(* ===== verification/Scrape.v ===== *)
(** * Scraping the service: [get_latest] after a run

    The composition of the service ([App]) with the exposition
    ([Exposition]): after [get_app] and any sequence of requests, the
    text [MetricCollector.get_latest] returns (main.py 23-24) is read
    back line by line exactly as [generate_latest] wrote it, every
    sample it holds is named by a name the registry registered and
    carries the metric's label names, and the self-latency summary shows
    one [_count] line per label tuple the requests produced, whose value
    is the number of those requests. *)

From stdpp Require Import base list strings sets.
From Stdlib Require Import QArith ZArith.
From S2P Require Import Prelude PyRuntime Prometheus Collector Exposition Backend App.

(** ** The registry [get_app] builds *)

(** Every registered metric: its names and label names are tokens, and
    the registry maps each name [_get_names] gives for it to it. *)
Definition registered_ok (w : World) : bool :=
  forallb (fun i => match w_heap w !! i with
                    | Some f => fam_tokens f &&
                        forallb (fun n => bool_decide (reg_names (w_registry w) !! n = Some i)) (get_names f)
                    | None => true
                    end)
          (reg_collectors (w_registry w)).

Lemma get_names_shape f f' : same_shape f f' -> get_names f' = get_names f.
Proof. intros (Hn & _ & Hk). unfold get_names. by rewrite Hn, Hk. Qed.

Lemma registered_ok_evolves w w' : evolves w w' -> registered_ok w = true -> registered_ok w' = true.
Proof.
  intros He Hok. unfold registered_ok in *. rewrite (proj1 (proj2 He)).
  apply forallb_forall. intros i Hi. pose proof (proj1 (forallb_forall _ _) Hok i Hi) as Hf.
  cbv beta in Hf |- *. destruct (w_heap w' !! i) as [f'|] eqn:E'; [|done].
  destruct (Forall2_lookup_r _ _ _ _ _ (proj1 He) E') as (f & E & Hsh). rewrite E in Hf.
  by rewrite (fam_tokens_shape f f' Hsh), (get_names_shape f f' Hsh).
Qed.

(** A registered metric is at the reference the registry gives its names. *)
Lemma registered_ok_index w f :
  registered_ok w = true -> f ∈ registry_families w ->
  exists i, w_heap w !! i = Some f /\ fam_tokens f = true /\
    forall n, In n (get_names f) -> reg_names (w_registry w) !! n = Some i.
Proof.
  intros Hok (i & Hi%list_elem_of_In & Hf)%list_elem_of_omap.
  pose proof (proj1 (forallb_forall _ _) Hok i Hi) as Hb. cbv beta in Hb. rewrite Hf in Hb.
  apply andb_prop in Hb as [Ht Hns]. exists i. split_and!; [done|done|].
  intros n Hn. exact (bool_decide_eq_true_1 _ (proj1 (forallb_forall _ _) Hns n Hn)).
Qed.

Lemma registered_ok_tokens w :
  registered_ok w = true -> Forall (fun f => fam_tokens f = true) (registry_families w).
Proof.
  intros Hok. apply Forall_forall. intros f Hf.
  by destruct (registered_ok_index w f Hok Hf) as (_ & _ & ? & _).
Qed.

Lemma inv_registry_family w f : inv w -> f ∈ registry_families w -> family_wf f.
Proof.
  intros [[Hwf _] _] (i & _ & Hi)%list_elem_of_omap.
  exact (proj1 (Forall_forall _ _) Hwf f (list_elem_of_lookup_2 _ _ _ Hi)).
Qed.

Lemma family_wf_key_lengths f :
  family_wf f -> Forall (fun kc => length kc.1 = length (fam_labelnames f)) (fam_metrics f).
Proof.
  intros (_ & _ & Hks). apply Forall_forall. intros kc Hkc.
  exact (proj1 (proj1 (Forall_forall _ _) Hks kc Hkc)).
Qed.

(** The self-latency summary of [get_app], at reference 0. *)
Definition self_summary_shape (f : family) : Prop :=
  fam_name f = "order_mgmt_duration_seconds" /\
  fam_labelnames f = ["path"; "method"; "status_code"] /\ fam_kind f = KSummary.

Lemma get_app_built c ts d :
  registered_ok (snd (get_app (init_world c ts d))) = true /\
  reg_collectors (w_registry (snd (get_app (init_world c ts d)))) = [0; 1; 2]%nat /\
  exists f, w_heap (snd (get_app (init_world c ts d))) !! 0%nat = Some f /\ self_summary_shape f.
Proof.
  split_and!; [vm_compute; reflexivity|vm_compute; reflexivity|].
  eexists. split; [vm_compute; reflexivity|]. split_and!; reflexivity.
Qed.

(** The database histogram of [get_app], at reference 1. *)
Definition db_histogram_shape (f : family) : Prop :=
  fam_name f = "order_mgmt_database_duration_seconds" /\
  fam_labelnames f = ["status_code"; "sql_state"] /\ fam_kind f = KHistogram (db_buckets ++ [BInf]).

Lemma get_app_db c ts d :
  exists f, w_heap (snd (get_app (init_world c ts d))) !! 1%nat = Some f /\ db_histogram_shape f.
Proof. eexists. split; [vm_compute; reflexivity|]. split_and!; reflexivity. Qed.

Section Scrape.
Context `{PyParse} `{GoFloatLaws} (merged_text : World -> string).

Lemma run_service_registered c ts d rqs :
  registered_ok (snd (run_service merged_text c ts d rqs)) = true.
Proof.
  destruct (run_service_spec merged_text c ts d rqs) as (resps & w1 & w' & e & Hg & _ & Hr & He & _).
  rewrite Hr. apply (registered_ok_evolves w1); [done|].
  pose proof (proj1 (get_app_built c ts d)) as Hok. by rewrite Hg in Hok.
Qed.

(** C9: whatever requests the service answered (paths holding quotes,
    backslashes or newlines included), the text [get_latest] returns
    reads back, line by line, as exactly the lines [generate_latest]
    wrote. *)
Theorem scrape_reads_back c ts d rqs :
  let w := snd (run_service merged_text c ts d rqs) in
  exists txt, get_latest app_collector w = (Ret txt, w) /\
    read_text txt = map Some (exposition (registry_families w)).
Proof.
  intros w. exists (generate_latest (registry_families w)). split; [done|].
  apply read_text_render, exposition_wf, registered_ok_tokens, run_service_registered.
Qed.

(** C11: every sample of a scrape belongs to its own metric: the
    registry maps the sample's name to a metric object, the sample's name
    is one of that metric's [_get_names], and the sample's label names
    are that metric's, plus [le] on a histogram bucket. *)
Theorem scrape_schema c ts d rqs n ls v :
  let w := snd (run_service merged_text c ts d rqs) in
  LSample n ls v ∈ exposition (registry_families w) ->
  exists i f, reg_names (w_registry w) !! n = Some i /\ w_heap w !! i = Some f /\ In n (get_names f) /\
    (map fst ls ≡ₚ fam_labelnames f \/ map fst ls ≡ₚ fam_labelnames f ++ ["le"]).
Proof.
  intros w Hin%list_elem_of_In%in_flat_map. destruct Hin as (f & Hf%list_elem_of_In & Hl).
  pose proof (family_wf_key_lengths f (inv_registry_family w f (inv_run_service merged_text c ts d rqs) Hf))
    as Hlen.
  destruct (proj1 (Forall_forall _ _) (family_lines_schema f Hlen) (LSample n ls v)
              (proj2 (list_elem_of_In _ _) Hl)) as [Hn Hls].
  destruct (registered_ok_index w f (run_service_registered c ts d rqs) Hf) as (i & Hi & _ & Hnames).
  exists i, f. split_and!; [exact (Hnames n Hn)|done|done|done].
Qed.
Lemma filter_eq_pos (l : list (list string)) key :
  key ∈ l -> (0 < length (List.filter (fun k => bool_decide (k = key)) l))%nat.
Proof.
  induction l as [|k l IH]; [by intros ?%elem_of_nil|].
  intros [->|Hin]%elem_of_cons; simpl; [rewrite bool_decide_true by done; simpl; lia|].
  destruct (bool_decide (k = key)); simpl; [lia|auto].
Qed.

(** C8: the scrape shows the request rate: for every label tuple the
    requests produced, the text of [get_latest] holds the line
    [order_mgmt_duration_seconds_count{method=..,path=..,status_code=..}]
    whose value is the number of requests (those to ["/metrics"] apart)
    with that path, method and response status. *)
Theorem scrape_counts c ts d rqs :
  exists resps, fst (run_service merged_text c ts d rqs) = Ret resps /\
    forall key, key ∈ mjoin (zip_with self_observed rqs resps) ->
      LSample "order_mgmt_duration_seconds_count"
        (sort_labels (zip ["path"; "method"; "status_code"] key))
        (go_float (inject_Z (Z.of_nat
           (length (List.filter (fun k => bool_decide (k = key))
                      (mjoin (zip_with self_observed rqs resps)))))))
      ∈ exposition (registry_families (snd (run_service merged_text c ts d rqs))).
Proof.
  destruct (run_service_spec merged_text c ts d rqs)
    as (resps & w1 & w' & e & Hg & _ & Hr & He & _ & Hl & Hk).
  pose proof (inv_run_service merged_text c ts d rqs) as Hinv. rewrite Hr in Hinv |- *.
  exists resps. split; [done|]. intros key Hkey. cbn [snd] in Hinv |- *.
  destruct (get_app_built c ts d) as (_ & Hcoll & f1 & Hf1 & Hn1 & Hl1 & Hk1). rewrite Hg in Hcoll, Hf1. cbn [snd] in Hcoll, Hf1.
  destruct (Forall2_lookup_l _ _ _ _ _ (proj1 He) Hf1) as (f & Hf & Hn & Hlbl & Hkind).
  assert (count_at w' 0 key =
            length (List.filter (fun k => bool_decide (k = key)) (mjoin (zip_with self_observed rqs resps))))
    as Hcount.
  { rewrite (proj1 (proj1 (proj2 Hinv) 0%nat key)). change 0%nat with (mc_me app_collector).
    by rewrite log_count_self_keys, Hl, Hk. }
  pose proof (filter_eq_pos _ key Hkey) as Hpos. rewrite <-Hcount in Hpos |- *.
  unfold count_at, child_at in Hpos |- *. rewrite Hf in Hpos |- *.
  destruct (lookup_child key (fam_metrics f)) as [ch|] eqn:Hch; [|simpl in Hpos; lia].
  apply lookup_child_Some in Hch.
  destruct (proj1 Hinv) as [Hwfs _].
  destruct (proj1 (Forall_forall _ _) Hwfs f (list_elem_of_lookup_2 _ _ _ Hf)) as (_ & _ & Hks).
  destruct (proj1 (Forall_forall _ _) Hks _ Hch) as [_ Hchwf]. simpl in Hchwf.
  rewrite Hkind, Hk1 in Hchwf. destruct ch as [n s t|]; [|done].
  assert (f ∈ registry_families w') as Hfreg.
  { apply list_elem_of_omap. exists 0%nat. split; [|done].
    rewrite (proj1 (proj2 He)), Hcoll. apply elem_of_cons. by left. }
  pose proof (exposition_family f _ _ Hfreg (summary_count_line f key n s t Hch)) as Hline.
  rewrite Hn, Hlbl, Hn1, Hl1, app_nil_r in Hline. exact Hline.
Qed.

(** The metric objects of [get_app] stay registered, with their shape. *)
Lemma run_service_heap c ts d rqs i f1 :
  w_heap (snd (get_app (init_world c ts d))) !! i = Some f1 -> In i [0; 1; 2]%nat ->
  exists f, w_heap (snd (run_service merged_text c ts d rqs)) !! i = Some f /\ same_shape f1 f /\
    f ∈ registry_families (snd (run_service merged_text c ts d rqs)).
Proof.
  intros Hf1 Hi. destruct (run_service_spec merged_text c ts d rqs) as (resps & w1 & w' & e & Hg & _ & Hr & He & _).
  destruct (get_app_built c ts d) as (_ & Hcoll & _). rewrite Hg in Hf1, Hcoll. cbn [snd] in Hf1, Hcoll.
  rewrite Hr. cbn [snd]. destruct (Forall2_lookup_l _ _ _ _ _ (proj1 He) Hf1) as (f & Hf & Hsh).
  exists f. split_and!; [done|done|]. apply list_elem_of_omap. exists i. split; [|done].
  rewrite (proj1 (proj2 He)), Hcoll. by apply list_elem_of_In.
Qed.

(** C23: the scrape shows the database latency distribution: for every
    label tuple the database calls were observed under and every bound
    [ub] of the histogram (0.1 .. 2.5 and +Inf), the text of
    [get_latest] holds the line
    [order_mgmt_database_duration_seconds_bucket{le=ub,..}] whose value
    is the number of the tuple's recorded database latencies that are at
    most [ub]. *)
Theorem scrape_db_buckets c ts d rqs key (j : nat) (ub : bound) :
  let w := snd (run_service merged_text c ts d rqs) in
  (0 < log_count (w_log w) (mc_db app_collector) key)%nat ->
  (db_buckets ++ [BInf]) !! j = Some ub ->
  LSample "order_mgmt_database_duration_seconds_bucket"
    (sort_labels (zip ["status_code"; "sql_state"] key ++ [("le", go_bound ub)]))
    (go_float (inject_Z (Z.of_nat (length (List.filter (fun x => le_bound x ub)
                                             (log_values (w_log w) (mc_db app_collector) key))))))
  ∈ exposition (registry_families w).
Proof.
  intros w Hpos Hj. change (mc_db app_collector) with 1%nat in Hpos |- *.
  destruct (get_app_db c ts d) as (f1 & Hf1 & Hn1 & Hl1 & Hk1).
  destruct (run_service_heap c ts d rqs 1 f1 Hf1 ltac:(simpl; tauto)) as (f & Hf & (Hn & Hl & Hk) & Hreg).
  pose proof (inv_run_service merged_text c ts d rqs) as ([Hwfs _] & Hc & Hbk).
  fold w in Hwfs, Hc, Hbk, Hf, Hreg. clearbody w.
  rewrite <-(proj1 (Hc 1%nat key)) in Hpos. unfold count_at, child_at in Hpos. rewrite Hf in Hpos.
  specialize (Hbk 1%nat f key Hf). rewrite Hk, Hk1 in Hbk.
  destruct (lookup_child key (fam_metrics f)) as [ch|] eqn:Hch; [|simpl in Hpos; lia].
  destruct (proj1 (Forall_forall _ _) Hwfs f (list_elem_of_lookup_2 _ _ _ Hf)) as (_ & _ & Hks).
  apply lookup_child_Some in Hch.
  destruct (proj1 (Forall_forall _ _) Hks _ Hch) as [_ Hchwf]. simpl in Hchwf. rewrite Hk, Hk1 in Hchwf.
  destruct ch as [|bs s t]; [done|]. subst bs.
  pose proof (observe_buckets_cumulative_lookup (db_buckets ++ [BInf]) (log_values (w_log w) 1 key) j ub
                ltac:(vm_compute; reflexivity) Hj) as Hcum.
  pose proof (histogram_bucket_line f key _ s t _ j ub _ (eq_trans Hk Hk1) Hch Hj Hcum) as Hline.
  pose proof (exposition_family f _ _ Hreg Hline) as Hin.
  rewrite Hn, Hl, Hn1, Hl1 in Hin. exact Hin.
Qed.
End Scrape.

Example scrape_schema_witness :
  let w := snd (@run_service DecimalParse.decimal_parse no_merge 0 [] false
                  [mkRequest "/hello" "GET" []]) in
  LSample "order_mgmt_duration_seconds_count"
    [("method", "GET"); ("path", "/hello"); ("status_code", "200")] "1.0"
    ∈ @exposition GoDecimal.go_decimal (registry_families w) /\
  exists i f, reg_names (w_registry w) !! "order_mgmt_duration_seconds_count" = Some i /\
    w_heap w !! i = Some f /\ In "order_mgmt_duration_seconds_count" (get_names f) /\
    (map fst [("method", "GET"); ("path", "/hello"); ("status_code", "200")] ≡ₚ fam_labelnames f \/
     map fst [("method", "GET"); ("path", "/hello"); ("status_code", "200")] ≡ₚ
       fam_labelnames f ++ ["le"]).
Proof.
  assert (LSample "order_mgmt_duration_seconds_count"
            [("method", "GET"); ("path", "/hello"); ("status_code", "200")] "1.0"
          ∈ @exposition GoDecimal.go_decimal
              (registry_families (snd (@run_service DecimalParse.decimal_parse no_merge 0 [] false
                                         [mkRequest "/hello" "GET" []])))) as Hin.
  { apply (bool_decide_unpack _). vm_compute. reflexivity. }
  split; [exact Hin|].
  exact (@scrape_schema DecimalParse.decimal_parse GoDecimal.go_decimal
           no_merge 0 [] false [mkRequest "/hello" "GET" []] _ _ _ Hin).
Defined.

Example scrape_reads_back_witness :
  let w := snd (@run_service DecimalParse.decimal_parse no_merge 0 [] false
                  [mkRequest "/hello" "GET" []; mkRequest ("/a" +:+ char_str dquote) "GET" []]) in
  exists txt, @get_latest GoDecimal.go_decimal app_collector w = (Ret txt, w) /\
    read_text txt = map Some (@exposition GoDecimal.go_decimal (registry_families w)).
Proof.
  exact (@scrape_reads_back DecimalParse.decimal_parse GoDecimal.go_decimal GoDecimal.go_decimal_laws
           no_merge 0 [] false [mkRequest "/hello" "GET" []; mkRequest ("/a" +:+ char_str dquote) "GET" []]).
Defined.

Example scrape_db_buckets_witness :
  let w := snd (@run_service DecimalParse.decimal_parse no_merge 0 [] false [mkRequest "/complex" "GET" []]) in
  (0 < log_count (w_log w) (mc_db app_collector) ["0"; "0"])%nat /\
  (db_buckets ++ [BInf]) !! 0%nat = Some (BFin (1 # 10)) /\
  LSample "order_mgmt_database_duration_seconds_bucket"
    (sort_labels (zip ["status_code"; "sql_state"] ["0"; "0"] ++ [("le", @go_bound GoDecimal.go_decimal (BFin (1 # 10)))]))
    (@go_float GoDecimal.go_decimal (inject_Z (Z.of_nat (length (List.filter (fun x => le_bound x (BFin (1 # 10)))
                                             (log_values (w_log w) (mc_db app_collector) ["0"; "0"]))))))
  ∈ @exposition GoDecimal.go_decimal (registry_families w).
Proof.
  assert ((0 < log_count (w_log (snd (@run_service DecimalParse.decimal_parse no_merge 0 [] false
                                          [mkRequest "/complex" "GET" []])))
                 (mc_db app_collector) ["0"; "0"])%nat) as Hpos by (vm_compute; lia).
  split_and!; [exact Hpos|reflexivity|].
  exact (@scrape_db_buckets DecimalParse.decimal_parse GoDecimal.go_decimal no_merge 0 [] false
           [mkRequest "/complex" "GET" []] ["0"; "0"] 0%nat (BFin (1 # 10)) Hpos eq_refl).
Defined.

===

## Work task
Gather each line from the entries above that includes the word "Hlbl".

## Solution
  destruct (Forall2_lookup_l _ _ _ _ _ (proj1 He) Hf1) as (f & Hf & Hn & Hlbl & Hkind).
  rewrite Hn, Hlbl, Hn1, Hl1, app_nil_r in Hline. exact Hline.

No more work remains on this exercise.